We relocated to the Rosengarten Group with a mission to climb all three of the Vajolet Towers, the Delago, Stabeler, and Winkler, (all around 9,200 feet) in a day. The Winkler Tower gained blockbuster notoriety from the filming of the movie Cliffhanger. Our intent on it, though, was to follow in the footsteps of Georg Winkler, who in 1887 boldly soloed the Winkler Crack, (5.7), a remarkable feat for its time. Though Simon and I bailed due to billowing clouds, Dave and Rico started up the first tower and only stopped when engulfed in a whiteout.
At the end of the day, we headed back to the Stella Alpina to enjoy our last night together.
Trapped in the Rifugio’s deserted dining room, Rico, Dave, Simon and I watched anxiously as Remo carefully removed a large wooden bowl from the top shelf of his hutch, dusted it off, gave it a quick rinse, and filled it. None of us can recall exactly what the concoction contained®only that it was a lethal amount of alcohol and a few cups of coffee. Remo heated the mixture with his coffee-machine milk frother, then lit it. We gazed intently at the electric-blue flame before the lid covered it.
Hand crafted from a single chunk of maple, then ornately carved, the coppa dell’amicizia, literally meaning the cup of friendship, had several spouts and in keeping with tradition we passed it around until empty.
The next day revealed that Simon, Dave and I had all taken many pretend sips. So it was no surprise when Rico bore the grandest of hangovers. His face was the color of his filthy lime-green puffy jacket.
All too soon, it was time to leave. We said our goodbyes to Remo, feeling that we had left a little bit of our souls at the Stella Alpina. Rico just left a little of his stomach as well.
Monique Forestier lives in the Blue Mountains, near Sydney, with her dog, Ziggy, and photographer husband, Simon Carter.
Dolomites routes are long, committing and intimidating. Do not underestimate their seriousness. Select your routes carefully, consult the guidebook, and ask around. A little beta can go a long way, especially for complicated descents.
Getting there | The Dolomites are located in the far northeastern region of Italy. The nearest international airports are Milan, Venice, Innsbruck and Vienna, and each have good ongoing coach or train connections. For ease and flexibility it is highly recommended that you rent a car (book online in advance) from the airport, particularly if you have a lot of gear. You can manage without a car in the Dolomites, where public buses operate throughout the region, but will need patience and time.
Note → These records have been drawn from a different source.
(* ===== verification/Wire.v ===== *)
(** * The binary wire format: streams, integers, strings, node identifiers

    The readers and writers of async-opcua-types/src/encoding.rs, and the binary encoding of
    [UAString] (string.rs), [ByteString] (byte_string.rs), [Guid] (guid.rs), [StatusCode]
    (status_code.rs) and [NodeId] (node_id/mod.rs).

    A decoder is generic in the stream it reads from ([S: Read]), so it is modelled as a program
    that asks for a number of bytes and goes on with them ([parser]); a stream is an interpreter of
    such programs.  [run] reads from a slice ([Cursor]); the chunks of a message are another
    interpreter (file Chunker).  An encoder is the list of the buffers it passes to [write_all]. *)

From S2P Require Import Prelude Text Float StatusCode NumericRange Variant.

(** A byte is a [Z] in [0, 255]. *)
Abbreviation bytes := (list Z).

(** ** Decoders *)

Inductive parser (A : Type) : Type :=
| PRet (a : A)
| PFail (e : StatusCode)
| PRead (n : nat) (k : bytes -> parser A).
Arguments PRet {A} a.
Arguments PFail {A} e.
Arguments PRead {A} n k.

Fixpoint parser_bind {A B} (p : parser A) (f : A -> parser B) : parser B :=
  match p with
  | PRet a => f a
  | PFail e => PFail e
  | PRead n k => PRead n (fun bs => parser_bind (k bs) f)
  end.
Notation "'let%' x ':=' m 'in' k" := (parser_bind m (fun x => k))
  (at level 10, x pattern, m at level 100, k at level 200) : opcua_scope.

(** Going on with a result, or failing. *)
Definition lift {A} (m : result A StatusCode) : parser A :=
  match m with Ok a => PRet a | Err e => PFail e end.

(** Reading from a slice; a short read is [UnexpectedEof], which the readers report as
    [BadDecodingError].  Returns the value and the unread bytes. *)
Fixpoint run {A} (p : parser A) (bs : bytes) : result (A * bytes) StatusCode :=
  match p with
  | PRet a => Ok (a, bs)
  | PFail e => Err e
  | PRead n k => if (n <=? length bs)%nat then run (k (take n bs)) (drop n bs) else Err BadDecodingError
  end.

(** ** Little-endian integers *)

Fixpoint le_bytes (n : nat) (z : Z) : bytes :=
  match n with O => [] | S n' => z mod 256 :: le_bytes n' (z / 256) end.
Fixpoint of_le (bs : bytes) : Z :=
  match bs with [] => 0 | b :: bs' => b + 256 * of_le bs' end.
When to go | Mid-June through September. August is the busiest time and very crowded, so book accommodations in advance.
Gear | For multi-pitch trad routes take a complete rack of cams and wires, lots of long slings (some thin slings are good to thread pitons) and double 60-meter ropes. Take bail biners and cord to back up old gear. A helmet is a necessity. For sport climbing, a single 60-meter rope is fine, and take a light rack in addition to quickdraws.
Guidebook | There are many guidebooks available but most are in Italian and only cover specific areas. Seek out Classic Dolomite Climbs by Anette Köhler and Norbert Memmel before you arrive in the Dolomites. It details 94 classic climbs from 11 areas and is in English.
Where to stay | Camping is possible in various locations. The rifugios are delightful but more expensive. The rates vary but approximate costs per night are: for a bed only, $31-$47; and for half penzione, or breakfast, bed, shower and dinner, $62-$94.
Rest-day activities | Walk the mountain trails in search of wildflowers, war ruins and lakes. Visit the Messner Mountain Museum. For shopping, head to opulent Cortina d’Ampezzo, stock up on the latest catwalk fashion and gelato, and replenish any climbing items from K2 Sport.